Records for this task:

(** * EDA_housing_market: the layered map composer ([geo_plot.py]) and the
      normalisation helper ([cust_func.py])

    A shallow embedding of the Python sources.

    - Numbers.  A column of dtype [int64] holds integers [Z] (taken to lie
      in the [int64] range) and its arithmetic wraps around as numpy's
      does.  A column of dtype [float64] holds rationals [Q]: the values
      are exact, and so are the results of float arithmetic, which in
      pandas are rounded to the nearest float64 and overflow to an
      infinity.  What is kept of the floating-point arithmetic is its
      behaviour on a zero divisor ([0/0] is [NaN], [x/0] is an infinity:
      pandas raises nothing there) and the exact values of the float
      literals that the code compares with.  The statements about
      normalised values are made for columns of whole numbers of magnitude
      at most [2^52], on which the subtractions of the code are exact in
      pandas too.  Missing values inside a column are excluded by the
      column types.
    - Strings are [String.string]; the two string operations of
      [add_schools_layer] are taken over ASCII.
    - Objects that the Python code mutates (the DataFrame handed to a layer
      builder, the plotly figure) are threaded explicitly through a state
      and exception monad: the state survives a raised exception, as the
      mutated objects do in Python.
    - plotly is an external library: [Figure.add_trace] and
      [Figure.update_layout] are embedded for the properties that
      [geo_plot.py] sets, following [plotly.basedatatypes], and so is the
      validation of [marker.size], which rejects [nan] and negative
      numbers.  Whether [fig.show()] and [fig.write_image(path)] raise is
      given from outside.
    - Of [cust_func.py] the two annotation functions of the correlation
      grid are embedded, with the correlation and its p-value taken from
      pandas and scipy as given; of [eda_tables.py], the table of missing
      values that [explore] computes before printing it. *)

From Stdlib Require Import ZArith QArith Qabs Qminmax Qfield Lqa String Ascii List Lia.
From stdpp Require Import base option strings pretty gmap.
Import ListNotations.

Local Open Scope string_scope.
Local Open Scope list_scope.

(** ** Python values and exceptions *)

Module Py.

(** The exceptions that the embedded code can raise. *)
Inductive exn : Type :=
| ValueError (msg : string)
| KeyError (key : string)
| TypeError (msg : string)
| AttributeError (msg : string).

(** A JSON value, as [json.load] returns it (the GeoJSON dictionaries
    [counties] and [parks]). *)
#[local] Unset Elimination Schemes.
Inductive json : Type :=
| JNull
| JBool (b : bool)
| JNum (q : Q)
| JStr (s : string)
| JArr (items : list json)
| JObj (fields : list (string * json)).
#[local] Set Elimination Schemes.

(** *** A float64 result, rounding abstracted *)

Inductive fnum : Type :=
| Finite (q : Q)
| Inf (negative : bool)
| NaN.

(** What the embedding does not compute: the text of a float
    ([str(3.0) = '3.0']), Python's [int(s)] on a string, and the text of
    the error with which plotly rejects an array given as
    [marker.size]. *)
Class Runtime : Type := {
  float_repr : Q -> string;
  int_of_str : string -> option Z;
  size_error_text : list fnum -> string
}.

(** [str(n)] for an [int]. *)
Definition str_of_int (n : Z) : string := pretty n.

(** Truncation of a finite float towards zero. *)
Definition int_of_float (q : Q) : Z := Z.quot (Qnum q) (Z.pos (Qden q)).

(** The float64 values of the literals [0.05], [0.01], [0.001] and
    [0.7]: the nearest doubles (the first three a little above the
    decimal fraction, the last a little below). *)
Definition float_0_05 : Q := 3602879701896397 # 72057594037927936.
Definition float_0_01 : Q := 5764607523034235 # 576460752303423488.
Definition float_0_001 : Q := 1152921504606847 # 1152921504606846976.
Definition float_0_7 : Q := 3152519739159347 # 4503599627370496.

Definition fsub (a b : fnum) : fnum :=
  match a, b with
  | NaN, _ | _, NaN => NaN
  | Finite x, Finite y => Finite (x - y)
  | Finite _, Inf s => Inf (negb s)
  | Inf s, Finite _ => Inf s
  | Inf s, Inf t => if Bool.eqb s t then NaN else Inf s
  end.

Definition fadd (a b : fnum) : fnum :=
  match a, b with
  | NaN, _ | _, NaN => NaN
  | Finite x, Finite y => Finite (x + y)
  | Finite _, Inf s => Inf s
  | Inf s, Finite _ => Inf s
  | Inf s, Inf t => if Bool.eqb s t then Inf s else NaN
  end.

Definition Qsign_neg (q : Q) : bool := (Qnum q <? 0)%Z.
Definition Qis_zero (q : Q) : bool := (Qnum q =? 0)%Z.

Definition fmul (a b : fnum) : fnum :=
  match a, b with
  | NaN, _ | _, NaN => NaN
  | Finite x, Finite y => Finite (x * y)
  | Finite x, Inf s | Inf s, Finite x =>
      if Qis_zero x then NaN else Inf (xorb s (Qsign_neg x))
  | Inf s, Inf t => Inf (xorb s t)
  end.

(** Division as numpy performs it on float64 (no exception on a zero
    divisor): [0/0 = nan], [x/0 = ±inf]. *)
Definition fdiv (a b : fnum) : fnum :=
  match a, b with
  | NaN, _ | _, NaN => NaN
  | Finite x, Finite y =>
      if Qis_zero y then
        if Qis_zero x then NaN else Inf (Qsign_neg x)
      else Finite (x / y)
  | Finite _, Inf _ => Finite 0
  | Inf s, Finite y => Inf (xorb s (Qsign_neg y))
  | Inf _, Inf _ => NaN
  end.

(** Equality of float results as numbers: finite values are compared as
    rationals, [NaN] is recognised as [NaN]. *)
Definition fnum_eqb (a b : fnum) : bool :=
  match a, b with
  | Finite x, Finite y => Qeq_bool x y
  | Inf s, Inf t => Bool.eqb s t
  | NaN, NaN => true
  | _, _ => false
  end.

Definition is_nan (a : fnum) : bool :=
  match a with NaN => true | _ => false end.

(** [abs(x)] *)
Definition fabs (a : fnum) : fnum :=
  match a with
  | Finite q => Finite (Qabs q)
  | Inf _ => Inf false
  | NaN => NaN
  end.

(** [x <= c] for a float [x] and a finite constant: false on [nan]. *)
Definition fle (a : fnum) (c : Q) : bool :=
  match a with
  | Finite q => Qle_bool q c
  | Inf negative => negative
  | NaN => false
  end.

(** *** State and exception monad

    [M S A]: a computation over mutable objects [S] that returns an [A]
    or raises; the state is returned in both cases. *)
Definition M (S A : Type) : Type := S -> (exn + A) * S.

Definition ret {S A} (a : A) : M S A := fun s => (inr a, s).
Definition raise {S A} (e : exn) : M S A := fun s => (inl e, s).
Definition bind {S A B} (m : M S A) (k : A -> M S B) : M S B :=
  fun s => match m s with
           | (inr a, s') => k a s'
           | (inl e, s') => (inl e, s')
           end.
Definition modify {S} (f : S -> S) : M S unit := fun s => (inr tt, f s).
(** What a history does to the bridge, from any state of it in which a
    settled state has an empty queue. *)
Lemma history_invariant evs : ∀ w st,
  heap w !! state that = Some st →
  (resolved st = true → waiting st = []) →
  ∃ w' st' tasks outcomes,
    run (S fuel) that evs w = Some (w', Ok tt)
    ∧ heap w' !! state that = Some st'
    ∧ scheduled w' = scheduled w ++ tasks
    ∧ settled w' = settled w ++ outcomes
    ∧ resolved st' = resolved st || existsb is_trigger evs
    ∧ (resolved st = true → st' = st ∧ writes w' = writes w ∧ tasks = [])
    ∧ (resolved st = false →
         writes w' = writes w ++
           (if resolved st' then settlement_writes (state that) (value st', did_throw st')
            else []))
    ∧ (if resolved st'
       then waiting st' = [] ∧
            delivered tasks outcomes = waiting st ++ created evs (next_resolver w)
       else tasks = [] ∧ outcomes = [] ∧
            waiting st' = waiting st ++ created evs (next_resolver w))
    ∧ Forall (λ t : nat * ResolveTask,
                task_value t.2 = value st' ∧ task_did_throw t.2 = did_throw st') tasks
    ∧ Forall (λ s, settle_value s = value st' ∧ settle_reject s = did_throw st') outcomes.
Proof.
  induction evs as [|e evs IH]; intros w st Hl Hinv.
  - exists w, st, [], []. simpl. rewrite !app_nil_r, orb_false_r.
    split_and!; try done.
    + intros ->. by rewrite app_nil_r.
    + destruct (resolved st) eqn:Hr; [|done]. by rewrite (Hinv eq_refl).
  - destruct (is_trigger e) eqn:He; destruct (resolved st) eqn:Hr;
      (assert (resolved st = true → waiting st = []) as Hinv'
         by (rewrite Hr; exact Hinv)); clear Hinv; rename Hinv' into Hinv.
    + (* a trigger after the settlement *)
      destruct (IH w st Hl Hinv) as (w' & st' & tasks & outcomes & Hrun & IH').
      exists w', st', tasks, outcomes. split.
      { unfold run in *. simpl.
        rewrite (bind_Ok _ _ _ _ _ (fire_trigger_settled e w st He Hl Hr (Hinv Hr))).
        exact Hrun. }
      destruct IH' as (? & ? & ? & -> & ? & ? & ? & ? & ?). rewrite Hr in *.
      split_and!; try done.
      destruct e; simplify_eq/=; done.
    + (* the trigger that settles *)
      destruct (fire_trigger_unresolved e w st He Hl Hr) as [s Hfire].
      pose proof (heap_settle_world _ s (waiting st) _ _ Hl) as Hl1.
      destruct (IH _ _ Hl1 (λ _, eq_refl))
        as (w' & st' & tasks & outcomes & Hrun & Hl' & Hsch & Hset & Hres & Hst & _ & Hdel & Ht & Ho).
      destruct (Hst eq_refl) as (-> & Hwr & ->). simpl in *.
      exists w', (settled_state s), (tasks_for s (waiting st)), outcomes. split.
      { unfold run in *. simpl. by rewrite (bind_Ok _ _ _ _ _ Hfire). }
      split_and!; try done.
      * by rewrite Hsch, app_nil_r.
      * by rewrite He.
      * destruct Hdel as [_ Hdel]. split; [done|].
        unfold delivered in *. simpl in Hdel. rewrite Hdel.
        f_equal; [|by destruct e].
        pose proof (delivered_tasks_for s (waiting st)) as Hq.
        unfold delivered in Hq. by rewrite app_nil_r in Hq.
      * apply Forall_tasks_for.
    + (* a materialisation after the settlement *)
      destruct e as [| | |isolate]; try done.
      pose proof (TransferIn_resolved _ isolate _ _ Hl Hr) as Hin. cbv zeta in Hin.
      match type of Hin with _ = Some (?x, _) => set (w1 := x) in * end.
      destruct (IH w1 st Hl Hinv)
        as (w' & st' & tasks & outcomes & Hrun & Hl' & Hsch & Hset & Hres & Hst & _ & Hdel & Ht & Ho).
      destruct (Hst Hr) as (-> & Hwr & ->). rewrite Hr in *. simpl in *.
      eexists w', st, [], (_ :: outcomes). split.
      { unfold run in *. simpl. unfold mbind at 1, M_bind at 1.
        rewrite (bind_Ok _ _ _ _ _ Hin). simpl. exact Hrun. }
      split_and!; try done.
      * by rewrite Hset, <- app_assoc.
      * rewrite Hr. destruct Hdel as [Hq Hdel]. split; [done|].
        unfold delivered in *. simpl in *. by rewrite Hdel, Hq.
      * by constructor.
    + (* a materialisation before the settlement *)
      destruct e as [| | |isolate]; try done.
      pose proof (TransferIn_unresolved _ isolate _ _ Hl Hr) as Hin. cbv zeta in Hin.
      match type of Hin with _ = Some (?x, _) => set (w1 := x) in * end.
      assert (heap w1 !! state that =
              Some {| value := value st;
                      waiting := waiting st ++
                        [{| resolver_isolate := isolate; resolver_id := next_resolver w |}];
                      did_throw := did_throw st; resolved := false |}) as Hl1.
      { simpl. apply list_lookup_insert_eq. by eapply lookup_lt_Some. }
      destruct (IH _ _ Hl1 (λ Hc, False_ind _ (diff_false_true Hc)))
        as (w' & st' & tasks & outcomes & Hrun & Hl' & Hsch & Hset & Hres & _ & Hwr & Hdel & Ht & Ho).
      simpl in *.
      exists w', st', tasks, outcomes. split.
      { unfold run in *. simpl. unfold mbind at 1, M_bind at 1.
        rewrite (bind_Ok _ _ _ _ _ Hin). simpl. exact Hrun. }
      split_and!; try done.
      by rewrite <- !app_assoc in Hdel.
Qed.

What the task asks: Where the string "Import" appears in a line of the listing, copy that line.

Answer for the task:
From Stdlib Require Import ZArith QArith Qabs Qminmax Qfield Lqa String Ascii List Lia.
From stdpp Require Import base option strings pretty gmap.
Import ListNotations.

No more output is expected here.